More sophisticated rootkits insert code into the kernel to subvert key system calls in order to hide an intruder’s activities. If you see something similar to the following, it means a rootkit that uses loadable kernel modules (LKMs) to do this has been installed on the system:
Checking \Qlkm'... You have 1 process hidden for readdir command You have 1 process hidden for ps command chkproc: Warning: Possible LKM Trojan installed
chkrootkit can also be run on disks mounted in another machine; just specify the mount point for the partition with the -r option, like this:
# ./chkrootkit -r /mnt/hda2_image
Also, since chkrootkit
depends on several system binaries, you might want to verify them before running the script (using the Tripwire [Hack #122] or RPM [Hack #123] methods). These binaries are awk, cut, egrep, find, head, id, ls, netstat, ps, strings, sed, and uname. If you have known good backup copies of these binaries, you can specify the path to them instead by using the -p option. For instance, if you copied them to a CD-ROM and then mounted it under /mnt/cdrom, use a command like this:
# ./chkrootkit -p /mnt/cdrom
You can also add multiple paths by separating each one with a colon (:).

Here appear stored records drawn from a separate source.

(* ===== verification/LifetimeClosure.v ===== *)
(** * Lifetime evidence and its closure

    [internal/task/lifetime_completion.go]: the set of records of one operation, the
    checks that bind each record to the others, the closure decision
    [ResolveLifetimeClosure] and the factory of worker-absence records.  Digests are
    SHA-256 over the canonical encodings, computed. *)
From S2P Require Import Prelude GoErrors GoTime GoText TaskTypes Encoding GoTimestamp TaskLifetime.

Record LifetimeEvidence : Set := MkEvidence {
  ev_Intent : option LifetimeIntentRecord;
  ev_Registration : option LifetimeRegistrationRecord;
  ev_Worker : option LifetimeWorkerRecord;
  ev_WorkerWait : option LifetimeWorkerWaitRecord;
  ev_Launches : list LifetimeLaunchRecord;
  ev_Termination : option LifetimeTerminationRecord
}.

Inductive LifetimeClosureKind : Set :=
| LifetimeClosureOpen | LifetimeClosureRegisteredNative | LifetimeClosureRegisteredRecovered
| LifetimeClosureLegacyPreviousBoot | LifetimeClosureUnregisteredRecovered.

#[global] Instance closure_eq_dec : EqDecision LifetimeClosureKind.
Proof. solve_decision. Defined.

Definition Closed (kind : LifetimeClosureKind) : bool :=
  match kind with LifetimeClosureOpen => false | _ => true end.

Definition withWait (e : LifetimeEvidence) (w : LifetimeWorkerWaitRecord) : LifetimeEvidence :=
  MkEvidence (ev_Intent e) (ev_Registration e) (ev_Worker e) (Some w) (ev_Launches e) (ev_Termination e).

(** [lifetimeCompletionDigest] at each record type. *)
Definition recordDigest (j : json) : string := ComputeSHA256 (MarshalCanonical j).
Definition intentDigest (r : LifetimeIntentRecord) : string := recordDigest (jsonIntent r).
Definition registrationDigest (r : LifetimeRegistrationRecord) : string := recordDigest (jsonRegistration r).
Definition workerDigest (r : LifetimeWorkerRecord) : string := recordDigest (jsonWorkerRecord r).
Definition waitDigest (r : LifetimeWorkerWaitRecord) : string := recordDigest (jsonWorkerWait r).

(** ** The facts of the records *)
Record lifetimeEvidenceIdentity : Set := MkIdentity { id_rootID : string; id_taskID : string }.

(** [identity.set] *)
Definition setIdentity (identity : lifetimeEvidenceIdentity) (rootID taskID : string)
  : result lifetimeEvidenceIdentity :=
  if eqs (id_rootID identity) "" then Ok (MkIdentity rootID taskID)
  else if negb (eqs (id_rootID identity) rootID) || negb (eqs (id_taskID identity) taskID)
  then Err mismatch else Ok identity.

(** [if record != nil { validate; identity.set }] *)
Definition checkRecord {A} (validate : option A -> result unit) (root task : A -> string)
    (r : option A) (identity : lifetimeEvidenceIdentity) : result lifetimeEvidenceIdentity :=
  match r with
  | None => Ok identity
  | Some a => validate (Some a) ;; setIdentity identity (root a) (task a)
  end.

Definition validateLifetimeScopeEvidence (e : LifetimeEvidence) (identity : lifetimeEvidenceIdentity)
  : result lifetimeEvidenceIdentity :=
  identity ← checkRecord ValidateLifetimeIntentRecord li_RootID li_TaskID (ev_Intent e) identity;
  checkRecord ValidateLifetimeRegistrationRecord lr_RootID lr_TaskID (ev_Registration e) identity.

(** The loop of [validateLifetimeEvidenceLaunches] from an index. *)
Fixpoint evidenceLaunches (launches : list LifetimeLaunchRecord) (index : Z)
    (identity : lifetimeEvidenceIdentity) : result unit :=
  match launches with
  | [] => Ok tt
  | launch :: rest =>
      ValidateLifetimeLaunchRecord (Some launch) ;;
      fail_if (negb (ll_Sequence launch =? index + 1)) mismatch ;;
      identity' ← setIdentity identity (ll_RootID launch) (ll_TaskID launch);
      evidenceLaunches rest (index + 1) identity'
  end.

Definition validateLifetimeEvidenceLaunches (e : LifetimeEvidence) (identity : lifetimeEvidenceIdentity)
  : result unit := evidenceLaunches (ev_Launches e) 0 identity.

Definition validateLifetimeEvidenceRecords (e : LifetimeEvidence) : result unit :=
  identity ← validateLifetimeScopeEvidence e (MkIdentity "" "");
  identity ← checkRecord ValidateLifetimeWorkerRecord lw_RootID lw_TaskID (ev_Worker e) identity;
  identity ← checkRecord ValidateLifetimeWorkerWaitRecord ww_RootID ww_TaskID (ev_WorkerWait e) identity;
  identity ← checkRecord ValidateLifetimeTerminationRecord lt_RootID lt_TaskID (ev_Termination e) identity;
  ValidateLifetimeLaunchCapacity (ev_Launches e) ;;
  validateLifetimeEvidenceLaunches e identity.

Definition validateLifetimeRegisteredEvidenceBindings (e : LifetimeEvidence)
    (registration : LifetimeRegistrationRecord) (digest : string) : result unit :=
  fail_if (match ev_Worker e with
           | Some w => negb (eqs (lw_RegistrationSHA256 w) digest) || negb (eqs (lw_BootID w) (lr_BootID registration))
           | None => false end) mismatch ;;
  fail_if (existsb (fun l => negb (eqs (ll_RegistrationSHA256 l) digest)) (ev_Launches e)) mismatch ;;
  fail_if (match ev_Termination e with
           | Some t => negb (eqs (lt_RegistrationSHA256 t) digest)
           | None => false end) mismatch.

Definition launchCount (e : LifetimeEvidence) : Z := Z.of_nat (length (ev_Launches e)).

Definition validateLifetimeEvidenceTermination (e : LifetimeEvidence) : result unit :=
  match ev_Termination e with
  | None => Ok tt
  | Some t => fail_if (negb (lt_LaunchCount t =? launchCount e) ||
                       negb (eqs (lt_LaunchSetSHA256 t) (LifetimeLaunchSetDigest (ev_Launches e)))) mismatch
  end.

Definition validateLifetimeEvidenceBindings (e : LifetimeEvidence) : result unit :=
  fail_if (negb (is_some (ev_Registration e)) &&
           (is_some (ev_Worker e) || negb (launchCount e =? 0) || is_some (ev_Termination e))) mismatch ;;
  fail_if (is_some (ev_Intent e) && is_some (ev_Registration e) &&
           negb (LifetimeIntentMatchesRegistration (ev_Intent e) (ev_Registration e))) mismatch ;;
  match ev_Registration e with
  | Some r => validateLifetimeRegisteredEvidenceBindings e r (registrationDigest r)
  | None => Ok tt
  end ;;
  validateLifetimeEvidenceTermination e.

Definition validateLifetimeEvidenceFacts (e : LifetimeEvidence) : result unit :=
  validateLifetimeEvidenceRecords e ;; validateLifetimeEvidenceBindings e.

(** ** The binding of a completion *)
Definition validateLifetimeExactWorkerAbsenceBinding (record : LifetimeWorkerWaitRecord)
    (termination : option LifetimeTerminationRecord) (registration : option LifetimeRegistrationRecord)
    (worker : option LifetimeWorkerRecord) : result unit :=
  match registration, worker, termination with
  | Some r, Some w, Some t =>
      fail_if (present (ww_IntentSHA256 record)) mismatch ;;
      fail_if (negb (eqs (ww_RegistrationSHA256 record) (registrationDigest r)) ||
               negb (eqs (ww_ObservedBootID record) (lr_BootID r))) mismatch ;;
      fail_if (negb (eqs (lw_BootID w) (lr_BootID r)) ||
               negb (LifetimeWorkerWaitMatchesWorker (Some record) (Some w) (workerDigest w))) mismatch ;;
      fail_if (eqs (lt_Cause t) LifetimeTerminationPreviousBoot) mismatch
  | _, _, _ => Err mismatch
  end.

Definition validateLifetimeRegisteredPreviousBootAbsenceBinding (record : LifetimeWorkerWaitRecord)
    (termination : option LifetimeTerminationRecord) (r : LifetimeRegistrationRecord)
    (worker : option LifetimeWorkerRecord) : result unit :=
  fail_if (negb (is_some termination)) mismatch ;;
  fail_if (negb (eqs (ww_RegistrationSHA256 record) (registrationDigest r)) ||
           eqs (ww_ObservedBootID record) (lr_BootID r)) mismatch ;;
  match worker with
  | None => fail_if (present (ww_WorkerSHA256 record) || negb (ww_ChildPID record =? 0)) mismatch
  | Some w => fail_if (negb (eqs (lw_BootID w) (lr_BootID r)) ||
                       negb (LifetimeWorkerWaitMatchesWorker (Some record) (Some w) (workerDigest w))) mismatch
  end.

Definition validateLifetimeIntentPreviousBootAbsenceBinding (record : LifetimeWorkerWaitRecord)
    (e : LifetimeEvidence) (intent : option LifetimeIntentRecord) (worker : option LifetimeWorkerRecord)
  : result unit :=
  match intent with
  | None => Err mismatch
  | Some i =>
      fail_if (negb (present (ww_IntentSHA256 record)) || is_some (ev_Termination e) || is_some worker ||
               negb (launchCount e =? 0) || present (ww_WorkerSHA256 record) ||
               negb (ww_ChildPID record =? 0) || eqs (ww_ObservedBootID record) (li_BootID i)) mismatch ;;
      fail_if (negb (eqs (ww_IntentSHA256 record) (intentDigest i))) mismatch
  end.

Definition validateLifetimeUnregisteredAbsenceBinding (record : LifetimeWorkerWaitRecord)
    (e : LifetimeEvidence) (intent : option LifetimeIntentRecord)
    (registration : option LifetimeRegistrationRecord) (worker : option LifetimeWorkerRecord) : result unit :=
  match intent with
  | None => Err mismatch
  | Some i =>
      fail_if (is_some registration || is_some worker || negb (launchCount e =? 0) ||
               is_some (ev_Termination e) || present (ww_RegistrationSHA256 record) ||
               negb (eqs (ww_ObservedBootID record) (li_BootID i))) mismatch ;;
      fail_if (negb (eqs (ww_IntentSHA256 record) (intentDigest i))) mismatch
  end.

Definition validateLifetimeAbsenceBinding (record : LifetimeWorkerWaitRecord) (e : LifetimeEvidence)
    (registration : option LifetimeRegistrationRecord) (intent : option LifetimeIntentRecord)
    (worker : option LifetimeWorkerRecord) : result unit :=
  fail_if (is_some registration && is_some intent &&
           negb (LifetimeIntentMatchesRegistration intent registration)) mismatch ;;
  if eqs (ww_AbsenceProof record) LifetimeAbsenceExactWorker
  then validateLifetimeExactWorkerAbsenceBinding record (ev_Termination e) registration worker
  else if eqs (ww_AbsenceProof record) LifetimeAbsencePreviousBoot
  then match registration with
       | Some r => validateLifetimeRegisteredPreviousBootAbsenceBinding record (ev_Termination e) r worker
       | None => validateLifetimeIntentPreviousBootAbsenceBinding record e intent worker
       end
  else if eqs (ww_AbsenceProof record) LifetimeAbsenceUnregisteredDisposed
  then validateLifetimeUnregisteredAbsenceBinding record e intent registration worker
  else Err errAbsenceProof.

Definition validateLifetimeNativeCompletionBinding (record : LifetimeWorkerWaitRecord) (e : LifetimeEvidence)
  : result unit :=
  match ev_Registration e with
  | None => Err mismatch
  | Some r =>
      let digest := registrationDigest r in
      fail_if (negb (LifetimeWorkerWaitMatchesRegistration (Some record) (Some r) digest)) mismatch ;;
      fail_if (is_some (ev_Intent e) && negb (LifetimeIntentMatchesRegistration (ev_Intent e) (Some r))) mismatch ;;
      match ev_Worker e with
      | None =>
          if LifetimeWorkerWaitProvesNotStarted (Some record)
          then fail_if (negb (launchCount e =? 0)) mismatch
          else fail_if (LifetimeWorkerWaitIsQualified (Some record) ||
                        negb (eqs (lr_Assurance r) LifetimeAssuranceExact)) mismatch
      | Some w =>
          fail_if (negb (eqs (lw_RegistrationSHA256 w) digest) || negb (eqs (lw_BootID w) (lr_BootID r)) ||
                   negb (LifetimeWorkerWaitMatchesWorker (Some record) (Some w) (workerDigest w))) mismatch
      end
  end.

Definition ValidateLifetimeCompletionBinding (record : option LifetimeWorkerWaitRecord) (e : LifetimeEvidence)
  : result unit :=
  match record with
  | None => Err (New "nil lifetime worker completion")
  | Some record =>
      fail_if (match ev_WorkerWait e with
               | Some w => negb (eqs (waitDigest record) (waitDigest w))
               | None => false end) mismatch ;;
      let e := withWait e record in
      validateLifetimeEvidenceFacts e ;;
      if eqs (ww_Result record) LifetimeWorkerWaitAbsent
      then validateLifetimeAbsenceBinding record e (ev_Registration e) (ev_Intent e) (ev_Worker e)
      else validateLifetimeNativeCompletionBinding record e
  end.

(** ** The closure decision *)
Definition lifetimeEvidenceFault (err : error) : error :=
  if errors_Is err task_ErrEvidenceFault then err else Joined "" [Sentinel task_ErrEvidenceFault; err].

Definition ResolveLifetimeClosure (e : LifetimeEvidence) : result LifetimeClosureKind :=
  wrap_err lifetimeEvidenceFault (validateLifetimeEvidenceFacts e) ;;
  match ev_WorkerWait e with
  | Some w =>
      wrap_err lifetimeEvidenceFault (ValidateLifetimeCompletionBinding (Some w) e) ;;
      if eqs (ww_Result w) LifetimeWorkerWaitAbsent
      then Ok (if is_some (ev_Registration e) then LifetimeClosureRegisteredRecovered
               else LifetimeClosureUnregisteredRecovered)
      else Ok (if is_some (ev_Termination e) then LifetimeClosureRegisteredNative else LifetimeClosureOpen)
  | None =>
      match ev_Termination e with
      | Some t =>
          if eqs (lt_Cause t) LifetimeTerminationPreviousBoot
          then if is_some (ev_Registration e) then Ok LifetimeClosureLegacyPreviousBoot
               else Err (lifetimeEvidenceFault mismatch)
          else Ok LifetimeClosureOpen
      | None => Ok LifetimeClosureOpen
      end
  end.

(** ** The absence factory *)
Definition NewLifetimeWorkerAbsence (e : LifetimeEvidence) (proof observedBootID : string) (observedAt : time)
  : result LifetimeWorkerWaitRecord :=
  fail_if (IsZero observedAt) (New "lifetime absence observation time is zero") ;;
  fail_if (is_some (ev_WorkerWait e)) mismatch ;;
  validateLifetimeEvidenceFacts e ;;
  fail_if (negb (validLifetimeToken observedBootID)) mismatch ;;
  '(rootID, taskID, registrationSHA256, intentSHA256) ←
    match ev_Registration e, ev_Intent e with
    | Some r, _ => Ok (lr_RootID r, lr_TaskID r, registrationDigest r, ""%string)
    | None, Some i => Ok (li_RootID i, li_TaskID i, ""%string, intentDigest i)
    | None, None => Err mismatch
    end;
  let '(workerSHA256, childPID) :=
    match ev_Worker e with Some w => (workerDigest w, lw_PID w) | None => (""%string, 0) end in
  let record := MkWorkerWait SchemaVersion rootID taskID registrationSHA256 workerSHA256 childPID
                  LifetimeWorkerWaitAbsent None (FormatRFC3339Nano observedAt) intentSHA256 proof observedBootID in
  ValidateLifetimeWorkerWaitRecord (Some record) ;;
  ValidateLifetimeCompletionBinding (Some record) (withWait e record) ;;
  Ok record.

Alternatively, instead of maintaining a separate copy of each of these binaries, you can simply keep a statically compiled copy of
BusyBox (http://www.busybox.net) handy. Intended for embedded systems, BusyBox can perform the functions of over 200 common binaries, and it does so using a very tiny binary with symlinks. A floppy, CD, or USB keychain (with the read-only switch enabled) with chkrootkit and a static BusyBox installed can be a quick and handy tool for checking the integrity of your system.